Kalyani goes swimming with friends in a river when she is carried away by a strong current. As she struggles, Kathiresan saves her, and they fall in love. Kalyani's father Viswanath is impressed by the young man's bravery and wishes to get them married on an auspicious day. Two days before the wedding, Kathiresan receives an anonymous letter inviting him to an abandoned bungalow. He goes and, in the cover of darkness, fights an anonymous foe. At the end of it, he finds at his feet a body with a knife sticking out of its back! He leaves the place hurriedly. The next morning, Kathiresan, shocking everyone, screams at the bride saying she is not of good conduct and refuses to go ahead with the wedding rituals. Meanwhile, police enter the scene, looking for the bridegroom who escapes. With the marriage stopped in a dramatic fashion, problems arise in the unhappy Viswanath's family. How they are solved and the marriage is performed forms the rest of the story.

== Cast ==

- Male cast
- Sivaji Ganesan as Kathiresan
- M. R. Radha as Somayya
- S. V. Ranga Rao as Viswanath
- T. R. Ramachandran as Sigamani
- O. A. K. Thevar as the police inspector
- A. Karunanidhi as the constable
- S. Rama Rao as Ambi
- K. V. Srinivasan as the village chief
- A. Kannayya as the servant

- Female cast
- B. Saroja Devi as Kalyani
- T. P. Muthulakshmi as Ramayee
- Seethalakshmi as Kamalamma
- Radhika as Manjula
- Shantha Devi as Megala

== Soundtrack ==
The music was composed by S. M. Subbaiah Naidu, with lyrics by Kannadasan.
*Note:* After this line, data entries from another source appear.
(** [uart16550_write] in thread [i], with the user's bytes in its buffer. *)
Inductive wthread (i : nat) : mem -> com_dev -> thread_pc writer -> trace ->
    mem -> com_dev -> thread_pc writer -> trace -> Prop :=
| WT_call m dev tr len bs :
    0 <= len < W32 -> len <= zlen bs ->
    wthread i m dev PIdle tr (fill m (wb i) bs) dev (PTest len) tr
| WT_gate m dev tr p g p' :
    gate_step kfifo_is_full (WSize (Ptr (wb i) 0)) (out_gate dev) p = Some (g, p') ->
    wthread i m dev p tr m (set_out_gate dev g) p' tr
| WT_fifo m dev tr w m' f' w' :
    writes (wb i) m (outbuffer dev) w m' f' w' [] -> w <> WIdle -> w' <> WIdle ->
    wthread i m dev (PIn w) tr m' (set_outbuffer dev f') (PIn w') tr
| WT_done m dev tr w m' f' bs :
    writes (wb i) m (outbuffer dev) w m' f' WIdle bs -> w <> WIdle ->
    wthread i m dev (PIn w) tr m' (set_outbuffer dev f') PUnlock (with_write tr i bs).

(** [interrupt_handler]. *)
Inductive hthread : mem -> com_dev -> handler_pc -> trace ->
    mem -> com_dev -> handler_pc -> trace -> Prop :=
| HT_irq m dev tr : hthread m dev HIdle tr m dev HSend tr
| HT_can_send m dev tr :
    hthread m dev HSend tr (fill m byte_value [0]) dev (HGet (RGet (Ptr byte_value 0))) tr
| HT_cannot_send m dev tr : hthread m dev HSend tr m dev HRecv tr
| HT_get m dev tr r m' f' r' :
    reads byte_value m (outbuffer dev) r m' f' r' [] -> r <> RIdle -> r' <> RIdle ->
    hthread m dev (HGet r) tr m' (set_outbuffer dev f') (HGet r') tr
| HT_no_more m dev tr r m' f' :
    reads byte_value m (outbuffer dev) r m' f' RIdle [] -> r <> RIdle ->
    hthread m dev (HGet r) tr m' (set_outbuffer dev f') HRecv tr
| HT_got m dev tr r m' f' b :
    reads byte_value m (outbuffer dev) r m' f' RIdle [Took [b]] ->
    hthread m dev (HGet r) tr m' (set_outbuffer dev f') (HWrite b) tr
| HT_write m dev tr b : hthread m dev (HWrite b) tr m dev HSend (with_tx tr b)
| HT_no_data m dev tr : hthread m dev HRecv tr m dev HWakeRead tr
| HT_recv m dev tr b :
    hthread m dev HRecv tr (fill m __val [b]) dev (HPut b (WPut (Ptr __val 0))) (with_chip tr b)
| HT_put m dev tr b w m' f' w' :
    writes __val m (inbuffer dev) w m' f' w' [] -> w <> WIdle -> w' <> WIdle ->
    hthread m dev (HPut b w) tr m' (set_inbuffer dev f') (HPut b w') tr
| HT_full m dev tr b w m' f' :
    writes __val m (inbuffer dev) w m' f' WIdle [] -> w <> WIdle ->
    hthread m dev (HPut b w) tr m' (set_inbuffer dev f') HWakeRead (with_rx tr [(b, false)])
| HT_stored m dev tr b w m' f' x xs :
    writes __val m (inbuffer dev) w m' f' WIdle (x :: xs) ->
    hthread m dev (HPut b w) tr m' (set_inbuffer dev f') HRecv
      (with_rx tr ((fun c => (c, true)) <$> x :: xs))
| HT_wake_read m dev tr :
    hthread m dev HWakeRead tr m (set_read_wq dev (Wait.__wake_up (read_wait_queue dev))) HWakeWrite tr
| HT_wake_write m dev tr :
    hthread m dev HWakeWrite tr m (set_write_wq dev (Wait.__wake_up (write_wait_queue dev))) HIdle tr.

(** Anyone may move. *)
Inductive sys_step : system -> system -> Prop :=
| step_reader m dev rs ws h tr i p m' dev' p' tr' :
    rs !! i = Some p -> rthread i m dev p tr m' dev' p' tr' ->
    sys_step (Sys m dev rs ws h tr) (Sys m' dev' (<[i := p']> rs) ws h tr')
| step_writer m dev rs ws h tr i p m' dev' p' tr' :
    ws !! i = Some p -> wthread i m dev p tr m' dev' p' tr' ->
    sys_step (Sys m dev rs ws h tr) (Sys m' dev' rs (<[i := p']> ws) h tr')
| step_handler m dev rs ws h tr m' dev' h' tr' :
    hthread m dev h tr m' dev' h' tr' ->
    sys_step (Sys m dev rs ws h tr) (Sys m' dev' rs ws h' tr').

(** The blocks are all different. *)
Record blocks_apart (d1 d2 : Z) : Prop := {
  ap_rb i j : rb i = rb j -> i = j;
  ap_wb i j : wb i = wb j -> i = j;
  ap_rw i j : rb i <> wb j;
  ap_fixed : NoDup [byte_value; __val; d1; d2];
  ap_r i : rb i ∉ [byte_value; __val; d1; d2];
  ap_w i : wb i ∉ [byte_value; __val; d1; d2]
}.

(** A device after its set-up, nobody in a call. *)
Record sys_initial (s : system) : Prop := {
  si_in : wf (y_mem s) (inbuffer (y_dev s)) /\ k_esize (inbuffer (y_dev s)) = 1 /\
    contents (y_mem s) (inbuffer (y_dev s)) = [];
  si_out : wf (y_mem s) (outbuffer (y_dev s)) /\ k_esize (outbuffer (y_dev s)) = 1 /\
    contents (y_mem s) (outbuffer (y_dev s)) = [];
  si_locks : input_lock (y_dev s) = Spinlock.spin_lock_init /\ output_lock (y_dev s) = Spinlock.spin_lock_init;
  si_apart : blocks_apart (blk (k_data (inbuffer (y_dev s)))) (blk (k_data (outbuffer (y_dev s))));
  si_readers : exists n, y_readers s = replicate n PIdle;
  si_writers : exists n, y_writers s = replicate n PIdle;
  si_handler : y_handler s = HIdle;
  si_trace : y_trace s = Trace [] [] [] [] []
}.

Definition sys_reachable (s : system) : Prop := exists s0, sys_initial s0 /\ rtc sys_step s0 s.
End Steps.

(** ** What the parts see *)

(** What the handler is doing to each fifo, and the byte it has in hand. *)
Definition in_writer (h : handler_pc) : writer := match h with HPut _ w => w | _ => WIdle end.
Definition out_reader (h : handler_pc) : reader := match h with HGet r => r | _ => RIdle end.
Definition in_hand (h : handler_pc) : list Z := match h with HPut b _ => [b] | _ => [] end.
Definition out_hand (h : handler_pc) : list Z := match h with HWrite b => [b] | _ => [] end.

(** The received bytes that were stored. *)
Definition stored (rx : list (Z * bool)) : list Z := fst <$> filter (fun x => x.2 = true) rx.

(** A thread past the lock. *)
Definition inside {X} (p : thread_pc X) : bool :=
  match p with PIn _ | PUnlock => true | _ => false end.

(** The call of a thread, begun or not. *)
Definition shadow {X} (idle : X) (start : Z -> X) (p : thread_pc X) : X :=
  match p with
  | PTest len | PTestOut len _ | PRaise len | PSpin len | PTry len | PCas len => start len
  | PIn x => x
  | PIdle | PUnlock => idle
  end.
| Song | Singers | Length |
|---|---|---|
| "Enakku Vaikkum Maappillai" | P. Susheela | 04:06 |
| "Kai Irukku Kaal Irukku" | T. M. Soundararajan | 03:40 |
| "Aasai Konda Manam" | P. Susheela | 02:22 |
| "Enathu Raja Sabaiyile" | T. M. Soundararajan, P. Susheela | 03:14 |
| "Kalyana Pudava Katti" | P. Susheela | 03:35 |
| "Naal Ondrum Pozhudhu" | P. Susheela | 03:22 |
| "Solli Theriyadhu" | T. M. Soundararajan, P. Susheela | 03:12 |
| "Unakka Theriyadhu" | T. M. Soundararajan, P. Susheela | 03:22 |
| "Ethaiyum Nandra Edaipodamal Ithuvum Vendumada" | T. M. Soundararajan | 02:55 |
| "Ennadi Ponnu" | A. L. Raghavan, Kausalya | 03:15 |
| "Kallirukkum Malar" | P. Leela, T. Kamala & T. Thangappan |  |

== Release and reception ==
Kalyaniyin Kanavan was released on 20 September 1963, and did not do well at the box office as it ran for 10 weeks in most theatres. T. M. Ramachandran wrote in Sport and Pastime, "The film keeps up a breezy pace but it is obvious that when the director found that he had used up a good deal of footage early on, he has put an abrupt end to the story by untying all the knots in the plot all of a sudden and providing a happy solution".